> Exercise description
Report the count of lines below that include "trust", without any other text.

> Data in this exercise
(* ===== verification/Intent.v ===== *)
(** * The intent gateway

    src/web/operator-dashboard/src/spatial/interaction/intent-gateway.ts: the
    boundary every operator interaction passes, with its properties. An object
    of facts is a list of keys and JSON values. The id factory is a function
    [fresh], one value per call: the intent id first, then one per attachment. *)

From stdpp Require Import relations.
From S2P Require Import Prelude.
From S2P Require Import Json.
From S2P Require Import Contracts.
From S2P Require Import Authorization.
From S2P Require Import Registry.

#[local] Open Scope Z_scope.

(** ** Data *)

Inductive modality : Type := mod_text | mod_voice | mod_form | mod_spatial.
#[export] Instance modality_eq_dec : EqDecision modality.
Proof. solve_decision. Defined.

Inductive intent_kind : Type := k_message | k_interaction | k_command | k_change | k_presentation.
#[export] Instance intent_kind_eq_dec : EqDecision intent_kind.
Proof. solve_decision. Defined.

Inductive attachment_kind : Type := att_file | att_image | att_audio.
#[export] Instance attachment_kind_eq_dec : EqDecision attachment_kind.
Proof. solve_decision. Defined.
(* ===== verification/Relations.v ===== *)
(** * Semantic relations

    src/web/operator-dashboard/src/spatial/topology/semantic-relations.ts: the
    relations between references of the registry, the counts of their stream
    chunks, and the property that a stored relation can always be inspected. The
    service holds the registry; the registry's own calls interleave with it. *)

From Stdlib Require Import QArith Sorted.
From stdpp Require Import relations.
From S2P Require Import Prelude.
From S2P Require Import Json.
From S2P Require Import Contracts.
From S2P Require Import Numbers.
From S2P Require Import Text.
From S2P Require Import Registry.

#[local] Open Scope Z_scope.

(** ** Data *)

Inductive relation_type : Type := REQUEST | RESPONSE | STREAMING | PRODUCED | DELEGATED | USES | SETTLEMENT | FAILURE.
#[export] Instance relation_type_eq_dec : EqDecision relation_type.
Proof. solve_decision. Defined.

Inductive relation_state : Type := RL_ACTIVE | RL_IDLE | RL_ARCHIVED | RL_STALE | RL_UNAVAILABLE.
#[export] Instance relation_state_eq_dec : EqDecision relation_state.
Proof. solve_decision. Defined.

Record anchor : Type := Anchor { ax : jsnum; ay : jsnum; az : jsnum }.

(** [SpatialSemanticRelation]. *)
Record relation : Type := Relation {
  relation_id : string;
  rl_workspace : string;
  rl_node : string;
  rl_revision : Z;
  rl_type : relation_type;
  source_ref : string;
  target_ref : string;
  source_revision : Z;
  target_revision : Z;
  rl_state : relation_state;
  rl_label : string;
  pulse_count : Z;
  offscreen_anchor : option anchor;
  aggregation_key : option string;
  rl_created_at : iso;
  rl_updated_at : iso;
}.

(** [SemanticRelationInput]. *)
Record relation_input : Type := RelationInput {
  ri_id : string;
  ri_type : relation_type;
  ri_source : string;
  ri_target : string;
  ri_source_revision : Z;
  ri_target_revision : Z;
  ri_label : option string;
  ri_aggregation : option string;
  ri_state : option relation_state;
  ri_pulse : option Z;
  ri_anchor : option anchor;
}.

(** [SemanticRelationInspection]. *)
Record inspection : Type := Inspection {
  in_relation : relation;
  sourceLabel : string;
  targetLabel : string;
  directionLabel : string;
  chunkCount : Z;
}.

Inductive relation_error : Type := RL_UNKNOWN_REFERENCE | INVALID_RELATION | RL_RANGE_ERROR | RL_REGISTRY (e : registry_error).

(** The service, with the registry it shares. *)
Record relation_service : Type := RelationService {
  rs_workspace : string;
  rs_node : string;
  rs_max : option Z;
  rs_registry : registry;
  rs_relations : jsmap relation;
  streamChunks : jsmap Z;
}.

Definition set_registry (g : registry) (s : relation_service) : relation_service :=
  RelationService (rs_workspace s) (rs_node s) (rs_max s) g (rs_relations s) (streamChunks s).
Definition set_relations (m : jsmap relation) (s : relation_service) : relation_service :=
  RelationService (rs_workspace s) (rs_node s) (rs_max s) (rs_registry s) m (streamChunks s).
Definition set_chunks (m : jsmap Z) (s : relation_service) : relation_service :=
  RelationService (rs_workspace s) (rs_node s) (rs_max s) (rs_registry s) (rs_relations s) m.

(** [relationLabel]. *)
Definition relationLabel (t : relation_type) : string :=
  match t with
  | REQUEST => "request" | RESPONSE => "response" | STREAMING => "streaming" | PRODUCED => "produced"
  | DELEGATED => "delegated" | USES => "uses" | SETTLEMENT => "settlement" | FAILURE => "failure"
  end.

(** Run a registry method on the shared registry. *)
Definition on_registry {A} (m : method registry registry_error A) : method relation_service relation_error A :=
  jzoom rs_registry set_registry RL_REGISTRY m.

Section service.
Context {zod : Zod}.

(** [z.object({ x, y, z })] of finite numbers. *)
Definition anchorSchema (a : anchor) : option anchor :=
  if isFinite (ax a) && isFinite (ay a) && isFinite (az a) then Some a else None.

Definition spatialSemanticRelationSchema (r : relation) : option relation :=
  id ← idSchema (relation_id r);
  ws ← idSchema (rl_workspace r);
  node ← idSchema (rl_node r);
  rev ← revisionSchema (rl_revision r);
  src ← idSchema (source_ref r);
  tgt ← idSchema (target_ref r);
  srev ← revisionSchema (source_revision r);
  trev ← revisionSchema (target_revision r);
  label ← labelSchema (rl_label r);
  pulse ← z_nonneg (pulse_count r);
  anchor ← nullable anchorSchema (offscreen_anchor r);
  agg ← nullable idSchema (aggregation_key r);
  created ← timestampSchema (rl_created_at r);
  updated ← timestampSchema (rl_updated_at r);
  Some (Relation id ws node rev (rl_type r) src tgt srev trev (rl_state r) label pulse anchor agg created updated).

(** [upsert(input)]. *)
Definition upsert (input : relation_input) (now : date) : method relation_service relation_error relation :=
  jlift (require (negb (str_eqb (trim (ri_id input)) "") && negb (str_eqb (trim (ri_source input)) "")
                  && negb (str_eqb (trim (ri_target input)) "") && negb (str_eqb (ri_source input) (ri_target input)))
           INVALID_RELATION) ;!
  let! s := jread in
  let! source := on_registry (resolveInScope (rs_workspace s) (rs_node s) (ri_source input)) in
  let! target := on_registry (resolveInScope (rs_workspace s) (rs_node s) (ri_target input)) in
  jlift (require (bool_decide (is_Some source) && bool_decide (is_Some target)) RL_UNKNOWN_REFERENCE) ;!
  let! t := jlift (of_option now RL_RANGE_ERROR) in
  let! s := jread in
  let current := jget (ri_id input) (rs_relations s) in
  let label := trim (default ""%string (ri_label input)) in
  let! parsed := jlift (of_option (spatialSemanticRelationSchema
    (Relation (ri_id input) (rs_workspace s) (rs_node s) (default 0 (rl_revision <$> current) + 1) (ri_type input)
       (ri_source input) (ri_target input) (ri_source_revision input) (ri_target_revision input)
       (default (default RL_ACTIVE (rl_state <$> current)) (ri_state input))
       (if str_eqb label "" then relationLabel (ri_type input) else label)
       (default (default 0 (pulse_count <$> current)) (ri_pulse input))
       (match ri_anchor input with Some a => Some a | None => c ← current; offscreen_anchor c end)
       (match ri_aggregation input with Some k => Some k | None => c ← current; aggregation_key c end)
       (default t (rl_created_at <$> current)) t)) INVALID_RELATION) in
  jwrite (set_relations (jset (relation_id parsed) parsed (rs_relations s)) s) ;!
  jret parsed.

(** [inspect(relationId, chunkCount)]. *)
Definition inspect_relation (id : string) (count : option Z) : method relation_service relation_error inspection :=
  let! s := jread in
  let! r := jlift (of_option (jget id (rs_relations s)) INVALID_RELATION) in
  let! source := on_registry (fun g => (g, resolve (source_ref r) PRIMARY g)) in
  let! target := on_registry (fun g => (g, resolve (target_ref r) PRIMARY g)) in
  jret (Inspection r (entity_id source) (entity_id target)
          (rl_label r +:+ ": " +:+ entity_id source +:+ " → " +:+ entity_id target)
          (default (default 0 (jget id (streamChunks s))) count)).
(** [SpatialResourceAccounting]. *)
Record accounting : Type := Accounting {
  record_id : string;
  ac_request : string;
  ac_node : string;
  ac_session : string;
  protocol_session_ref : option string;
  ac_endpoint : string;
  rate_card_revision : Z;
  ac_billing : billing_policy;
  input_units : jsnum;
  output_units : jsnum;
  estimate_units : option jsnum;
  measured_units : option jsnum;
  settlement_ref : option string;
  ac_charge : charge_policy;
  ac_state : accounting_state;
  ac_created_at : iso;
  ac_updated_at : iso;
}.

(** ** Patterns *)


(** [a-f0-9], without the [i] flag. *)
Definition is_hex (c : ascii) : bool := is_digit c || one_of "abcdef" c.

(** [a-z0-9!#$&^_.+-] with the [i] flag. *)
Definition is_mime_char (c : ascii) : bool := is_alpha c || is_digit c || one_of "!#$&^_.+-" c.

(** [/^sha256:[a-f0-9]{16,128}$/]. *)
Definition is_sha256 (s : string) : bool :=
  if String.prefix "sha256:" s then
    let h := String.substring 7 (String.length s) s in
    forallb is_hex (String.list_ascii_of_string h) &&
    bool_decide (16 <= Z.of_nat (String.length h) <= 128)
  else false.

(** [/^[token]+\/[token]+$/i]. *)
Definition is_mime (s : string) : bool :=
  match skip is_mime_char s with
  | String c rest =>
      Ascii.eqb c "/" && negb (String.eqb (skip is_mime_char s) s) &&
      negb (String.eqb rest "") && String.eqb (skip is_mime_char rest) ""
  | EmptyString => false
  end.

(** ** Schemas *)

Definition MAX_SAFE_INTEGER : Z := 2 ^ 53 - 1.

Definition guard (b : bool) {A} (a : A) : option A := if b then Some a else None.

(** [z.string().max(n)] with a bound too large to write in unary. *)
Definition textSchema (n : N) (s : string) : option string := guard (bool_decide (N.of_nat (String.length s) <= n)%N) s.

(** [z.number().int().positive().max(m)]. *)
Definition positiveIntSchema (m : Z) (a : jsnum) : option jsnum :=
  if num_lt (num 0) a then boundedIntSchema m a else None.

(** [z.number().finite().nonnegative()]. *)
Definition finiteSchema (a : jsnum) : option jsnum := guard (isFinite a && negb (num_lt a (num 0))) a.

Section schemas.
Context {zod : Zod}.

Definition latencySchema (l : latency) : option latency :=
  a ← nullableNumber 86400000 (p50_ms l);
  b ← nullableNumber 86400000 (p95_ms l);
  t ← nullable timestampSchema (measured_at l);
  w ← nullable (max_string 128) (window l);
  Some (Latency a b t w).

Definition costSchema (c : cost) : option cost :=
  cur ← nullable idSchema (ct_currency c);
  p ← nullableNumber MAX_SAFE_INTEGER (unit_price c);
  b ← nullable idSchema (billing_dimension c);
  m ← nullableNumber MAX_SAFE_INTEGER (minimum_charge c);
  Some (Cost cur p b m).

Definition depositSchema (d : deposit) : option deposit :=
  a ← nullableNumber MAX_SAFE_INTEGER (dp_minimum d);
  b ← nullableNumber MAX_SAFE_INTEGER (dp_recommended d);
  c ← nullable idSchema (dp_currency d);
  Some (Deposit a b c (dp_escrow d)).

Definition limitsSchema (l : limits) : option limits :=
  a ← nullableNumber MAX_SAFE_INTEGER (context_tokens l);
  b ← nullableNumber MAX_SAFE_INTEGER (payload_bytes l);
  c ← nullableNumber 86400000 (timeout_ms l);
  Some (Limits a b c (lm_streaming l)).

Definition spatialEndpointDetailsSchema (e : endpoint) : option endpoint :=
  ws ← idSchema (ed_workspace e);
  node ← idSchema (ed_node e);
  ref ← idSchema (ed_ref e);
  id ← idSchema (endpoint_id e);
  rev ← revisionSchema (ed_revision e);
  name ← labelSchema (display_name e);
  cap ← labelSchema (ed_capability e);
  ty ← labelSchema (endpoint_type e);
  mods ← z_array idSchema 64 (supported_modalities e);
  fr ← spatialFreshnessSchema (ed_freshness e);
  lat ← latencySchema (ed_latency e);
  load ← nullableNumber 1 (ed_load e);
  capacity ← nullableNumber MAX_SAFE_INTEGER (ed_capacity e);
  co ← costSchema (ed_cost e);
  de ← depositSchema (ed_deposit e);
  prov ← nullable idSchema (provider_ref e);
  agent ← nullable idSchema (remote_agent_ref e);
  vals ← z_array idSchema 128 (validation_refs e);
  ins ← z_array idSchema 128 (input_formats e);
  outs ← z_array idSchema 128 (output_formats e);
  lim ← limitsSchema (ed_limits e);
  priv ← nullable (max_string 256) (ed_privacy e);
  trust ← nullable (max_string 256) (trust_summary e);
  desc ← nullable (max_string 2000) (ed_description e);
  acts ← z_array idSchema 64 (allowed_actions e);
  Some (Endpoint ws node ref id rev name cap ty mods (ed_availability e) (ed_surface e) fr lat load capacity co de
          prov agent vals ins outs lim priv trust desc acts).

> Exercise result
2